2005年5月にはプロジェクトチームを結成し、6ヶ月の間に社内データを使って「OpenOLAP」を組み込んだ実用可能な業務システムの構築を目指し、その中でソースコードのメンテナンスを習得し、7名のメンバー全員が「OpenOLAP」を使いこなせるようにしました。この段階では、アイエイエフコンサルティングが延べ5日間のトレーニングと、6ヶ月間サポートを行っています。
こうしてBIツールに見られる商用製品のコスト、オープンソースの信頼性、メンテナンス性といった相関関係を打破し、グループ内営業から外販という新たなビジネスチャンスを見出すことに成功しました。
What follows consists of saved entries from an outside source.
(** * Room-nav-demo: the camera waypoint pipeline

    A shallow embedding of the waypoint scripts
    (waypoint-fetcher, waypoint-path-builder, camera-mover,
    flow-coordinator and the two monolithic camera-waypoint-path variants)
    and the properties of their loader and parsers, segmenter, spline
    sampler, motion sequencer and input switch.

    Numbers.  The scripts run on IEEE binary64 numbers.  In the embedding
    of the scripts a number is a real number: [Math.sqrt] is [sqrt] and
    [Math.pow] is [Rpower] (every call site has a positive base); NaN and
    the infinities are outside the model.  The reals serve for what the
    scripts settle by structure: which tasks, segments and samples there
    are, how many, in what order, which values are copies of an input, and
    which way a comparison of such values goes.  What a rounded operation
    yields is not read off the reals: the module [Binary64] has the
    sampler's arithmetic on binary64 numbers, and what rounding breaks is
    shown there by evaluation.  Array indices and loop counters are integers
    ([Z], [nat]). *)

From Stdlib Require Import String Ascii.
From Stdlib Require Import Reals Lra Lia ZArith List Bool.
From Stdlib Require Import Sorting.Sorted.
From Stdlib Require Floats.
Import ListNotations.

Local Open Scope R_scope.

(** ** JavaScript built-ins used by the scripts *)

Module Js.

(** [a > b] and [a < b] on numbers. *)
Definition gtb (a b : R) : bool := if Rlt_dec b a then true else false.
Definition ltb (a b : R) : bool := if Rlt_dec a b then true else false.

Definition Math_max (a b : R) : R := Rmax a b.
Definition Math_min (a b : R) : R := Rmin a b.
Definition Math_abs (a : R) : R := Rabs a.
Definition Math_sqrt (a : R) : R := sqrt a.
Definition Math_pow (a b : R) : R := Rpower a b.

(** [Math.ceil] and [Math.round] (halves round up) as integers. *)
Definition Math_ceil (a : R) : Z := Zceil a.
Definition Math_round (a : R) : Z := Zfloor (a + / 2).

(** [x || d] on numbers: the default replaces a zero. *)
Definition or_num (x d : R) : R := if Req_dec_T x 0 then d else x.

(** The insertion-ordered [Set] of integers: [add] keeps the first
    occurrence, [Array.from] lists the members in insertion order. *)
Definition Set_has (x : Z) (s : list Z) : bool := existsb (Z.eqb x) s.
Definition Set_add (x : Z) (s : list Z) : list Z :=
  if Set_has x s then s else s ++ [x].

(** [Array.prototype.sort((a, b) => a - b)]: the ascending arrangement of
    the array, computed here by insertion. *)
Fixpoint insert_asc (x : Z) (l : list Z) : list Z :=
  match l with
  | [] => [x]
  | y :: l' => if (x <=? y)%Z then x :: l else y :: insert_asc x l'
  end.

Fixpoint sort_asc (l : list Z) : list Z :=
  match l with
  | [] => []
  | x :: l' => insert_asc x (sort_asc l')
  end.

End Js.

(** ** The engine's [Vec3] (playcanvas), the methods the scripts call *)

Record Vec3 : Type := mkVec3 { vx : R; vy : R; vz : R }.

Module V3.

Definition add (a b : Vec3) : Vec3 :=
  mkVec3 (vx a + vx b) (vy a + vy b) (vz a + vz b).

Definition sub (a b : Vec3) : Vec3 :=
  mkVec3 (vx a - vx b) (vy a - vy b) (vz a - vz b).

Definition mulScalar (a : Vec3) (k : R) : Vec3 :=
  mkVec3 (vx a * k) (vy a * k) (vz a * k).

Definition lengthSq (a : Vec3) : R := vx a * vx a + vy a * vy a + vz a * vz a.

Definition length (a : Vec3) : R := Js.Math_sqrt (lengthSq a).

(** [a.distance(b)]. *)
Definition distance (a b : Vec3) : R := Js.Math_sqrt (lengthSq (sub a b)).

(** [a.normalize()]: a zero vector is left as it is. *)
Definition normalize (a : Vec3) : Vec3 :=
  if Js.gtb (lengthSq a) 0
  then mulScalar a (1 / Js.Math_sqrt (lengthSq a))
  else a.

(** [v.lerp(a, b, alpha)]. *)
Definition lerp (a b : Vec3) (alpha : R) : Vec3 :=
  mkVec3 (vx a + alpha * (vx b - vx a))
         (vy a + alpha * (vy b - vy a))
         (vz a + alpha * (vz b - vz a)).

End V3.

(** ** waypoint-path-builder.mjs: the Segmenter *)

Record Segment : Type := mkSegment {
  start : Z;
  end_ : Z;
  prevPoint : option Vec3;
  nextPoint : option Vec3
}.

Module WaypointPathBuilder.

(** [(pauses[i] ?? 0) > 0]. *)
Definition pauseAt (pauses : list R) (i : nat) : R := nth i pauses 0.

(** The [stops] set after the three [add] phases of [_buildSegments]. *)
Definition stopSet (length : nat) (pauses : list R) : list Z :=
  fold_left
    (fun stops i =>
       if Js.gtb (pauseAt pauses i) 0 then Js.Set_add (Z.of_nat i) stops
       else stops)
    (seq 0 length)
    (Js.Set_add (Z.of_nat length - 1) (Js.Set_add 0 [])).

(** [indices = Array.from(stops).sort((a, b) => a - b)]. *)
Definition stopIndices (length : nat) (pauses : list R) : list Z :=
  Js.sort_asc (stopSet length pauses).

(** [positions[k].clone()] for an index the code has computed. *)
Definition pointAt (positions : list Vec3) (k : Z) : option Vec3 :=
  nth_error positions (Z.to_nat k).

(** The loop over consecutive pairs of [indices]. *)
Fixpoint segmentsOf (positions : list Vec3) (indices : list Z)
  : list Segment :=
  match indices with
  | [] => []
  | start :: rest =>
      match rest with
      | [] => []
      | end_ :: _ =>
          if (end_ <=? start)%Z then segmentsOf positions rest
          else
            let length := Z.of_nat (List.length positions) in
            let prevPoint :=
              if (0 <? start)%Z then pointAt positions (start - 1) else None in
            let nextPoint :=
              if (end_ + 1 <? length)%Z then pointAt positions (end_ + 1)
              else None in
            mkSegment start end_ prevPoint nextPoint
              :: segmentsOf positions rest
      end
  end.

Definition _buildSegments (positions : list Vec3) (pauses : list R)
  : list Segment :=
  segmentsOf positions (stopIndices (List.length positions) pauses).

(** *** The Spline Sampler *)

Definition EPSILON : R := 1 / 1000000.

(** The distances [points[i].distance(points[i - 1])], [i = 1 ..]. *)
Fixpoint segmentLengths (points : list Vec3) : list R :=
  match points with
  | [] => []
  | a :: rest =>
      match rest with
      | [] => []
      | b :: _ => V3.distance b a :: segmentLengths rest
      end
  end.

Definition _chainLength (points : list Vec3) : R :=
  fold_left (fun distance d => distance + d) (segmentLengths points) 0.

Definition _getT (ti : R) (p q : Vec3) (alpha : R) : R :=
  let distance := V3.distance p q in
  ti + Js.Math_pow (Js.Math_max distance (1 / 10000)) alpha.

Definition _lerpVec3 (a b : Vec3) (t : R) : Vec3 :=
  let alpha := Js.Math_min (Js.Math_max t 0) 1 in
  V3.lerp a b alpha.

Definition _safeDivide (numerator divisor : R) : R :=
  if Js.ltb (Js.Math_abs divisor) EPSILON then 0 else numerator / divisor.

Definition _catmullRom (p0 p1 p2 p3 : Vec3) (t alpha : R) : Vec3 :=
  let t0 := 0 in
  let t1 := _getT t0 p0 p1 alpha in
  let t2 := _getT t1 p1 p2 alpha in
  let t3 := _getT t2 p2 p3 alpha in
  let tt := t1 + (t2 - t1) * t in
  let A1 := _lerpVec3 p0 p1 (_safeDivide (tt - t0) (t1 - t0)) in
  let A2 := _lerpVec3 p1 p2 (_safeDivide (tt - t1) (t2 - t1)) in
  let A3 := _lerpVec3 p2 p3 (_safeDivide (tt - t2) (t3 - t2)) in
  let B1 := _lerpVec3 A1 A2 (_safeDivide (tt - t0) (t2 - t0)) in
  let B2 := _lerpVec3 A2 A3 (_safeDivide (tt - t1) (t3 - t1)) in
  _lerpVec3 B1 B2 (_safeDivide (tt - t1) (t2 - t1)).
アイエイエフコンサルティングでは、東レシステムセンターのように「OpenOLAP」を自社ビジネスとして活用する企業が出てくることによって、高価なためにBIツールに投資できずにいた、多くの企業のニーズを満たすことになり、OSS関連ビジネスの活性化、ならびにBIマーケット全体の底上げに寄与するものとみています。
以上
[OpenOLAPについて]
OLAPツールは、企業の顧客データや販売データなどの蓄積された大量のデータを様々な角度から検索・集計して問題点や解決策を発見し、経営や営業活動の効率の向上を図るためのツールで、「OpenOLAP」は、今まで商用製品でのみ提供されていたOLAPツールの機能を初めてオープンソースソフトウエアとして実現しました。
「OpenOLAP」は、情報処理振興事業協会(IPA)のオープンソースソフトウェア活用基盤整備事業の支援を受けてアイエイエフコンサルティングが開発しました。2004年2月28日の公開以来、現在までに共同開発環境サイト( (リンク ») )から約14,000件のダウンロード実績があります。アイエイエフコンサルティングではさらに、一昨年IPAが公募した2004年度第1回オープンソースソフトウェア活用基盤整備事業に「OpenOLAPの機能拡張プロジェクト」で採択されたことを期に、「OpenOLAPリリース2.0」を開発、2005年2月28日に公開しました。
「OpenOLAP」の動作環境としては、オペレーティングシステムとして「Linux」、Web/アプリケーション・サーバーとして「Apache」「Tomcat」、データベース管理システムとして「PostgreSQL」を使用しています。これらは全て、広く普及した既存のオープンソースソフトウエアであるため、ユーザー及びITサービス企業は、完全なオープンソースソフトウエア環境で、企業データ分析システムを構築することが可能になりました。
※ 「OpenOLAP」のダウンロードや技術的問合せについては、
( (リンク ») )をご覧下さい。
[東レシステムセンター( (リンク ») )について]
1985年9月、東レ株式会社情報システム部門の機能分社として設立され、現在は東レグループにおいて長年培ったシステム構築のノウハウを活かし、各種システムの開発、販売を行うシステムインテグレーション認定法人です。
[アイエイエフコンサルティング( (リンク ») )について]
1998年に設立されたデータウエアハウス、データ分析専門の独立系コンサルティング会社です。金融、通信、製造、流通、サービスなど多岐にわたる業種のデータウエアハウス、データ分析アプリケーション構築プロジェクトに参画し、システム分析・設計・導入から運用までをトータルにサポートしています。また、メディアへの寄稿、セミナー講演などを通じてデータウエアハウス、ビジネスインテリジェンスの普及、啓蒙活動を実施しています。